WORKING DATA:
(** * vsc-administration: storage synchronisation

    A shallow embedding of the synchronisation code of vsc-administration
    ([bin/sync_ugent_vsc_users.py], [lib/vsc/administration/sync.py],
    [lib/vsc/administration/tier1c.py], [lib/vsc/administration/vo.py])
    and the properties of its reconciliation passes.

    Python objects are records, Python exceptions are values of [exn],
    and code with side effects runs in the monad [M] over a [world] that
    holds the state of the external systems, the file system operations
    that were invoked and the log. *)

From stdpp Require Import base option list gmap strings sorting.
From Stdlib Require Import Ascii String ZArith QArith Qround SpecFloat Lia Lqa.

Close Scope Q_scope.
Local Open Scope string_scope.
Local Open Scope list_scope.

(** ** Python runtime fragment *)

Module Py.

(** The exception classes the code raises or catches.  [Exception_] is a
    plain [Exception(msg)], which is what [fancylogger]'s
    [raiseException] raises; [KeyboardInterrupt] and [SystemExit] derive
    from [BaseException] only. *)
Inductive exn : Type :=
| HTTPError
| IndexError
| KeyError
| AttributeError
| UnboundLocalError (name : string)
| NameError (name : string)
| TypeError
| IOError
| Exception_ (msg : string)
| KeyboardInterrupt
| SystemExit (code : Z).

(** [isinstance(e, Exception)] *)
Definition is_Exception (e : exn) : bool :=
  match e with
  | KeyboardInterrupt | SystemExit _ => false
  | _ => true
  end.

Definition is_HTTPError (e : exn) : bool :=
  match e with HTTPError => true | _ => false end.

Definition is_IndexError (e : exn) : bool :=
  match e with IndexError => true | _ => false end.

Definition is_AttributeError (e : exn) : bool :=
  match e with AttributeError => true | _ => false end.

(** bare [except:] *)
Definition any_exn (e : exn) : bool := true.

PROBLEM REQUIREMENTS: Begin with the line that has "that were invoked and the log. *)" in the listing above and end after the line that has "(** [isinstance(e, Exception)] *)"; output those lines exactly.

ANSWER BOX:
    that were invoked and the log. *)

From stdpp Require Import base option list gmap strings sorting.
From Stdlib Require Import Ascii String ZArith QArith Qround SpecFloat Lia Lqa.

Close Scope Q_scope.
Local Open Scope string_scope.
Local Open Scope list_scope.

(** ** Python runtime fragment *)

Module Py.

(** The exception classes the code raises or catches.  [Exception_] is a
    plain [Exception(msg)], which is what [fancylogger]'s
    [raiseException] raises; [KeyboardInterrupt] and [SystemExit] derive
    from [BaseException] only. *)
Inductive exn : Type :=
| HTTPError
| IndexError
| KeyError
| AttributeError
| UnboundLocalError (name : string)
| NameError (name : string)
| TypeError
| IOError
| Exception_ (msg : string)
| KeyboardInterrupt
| SystemExit (code : Z).

(** [isinstance(e, Exception)] *)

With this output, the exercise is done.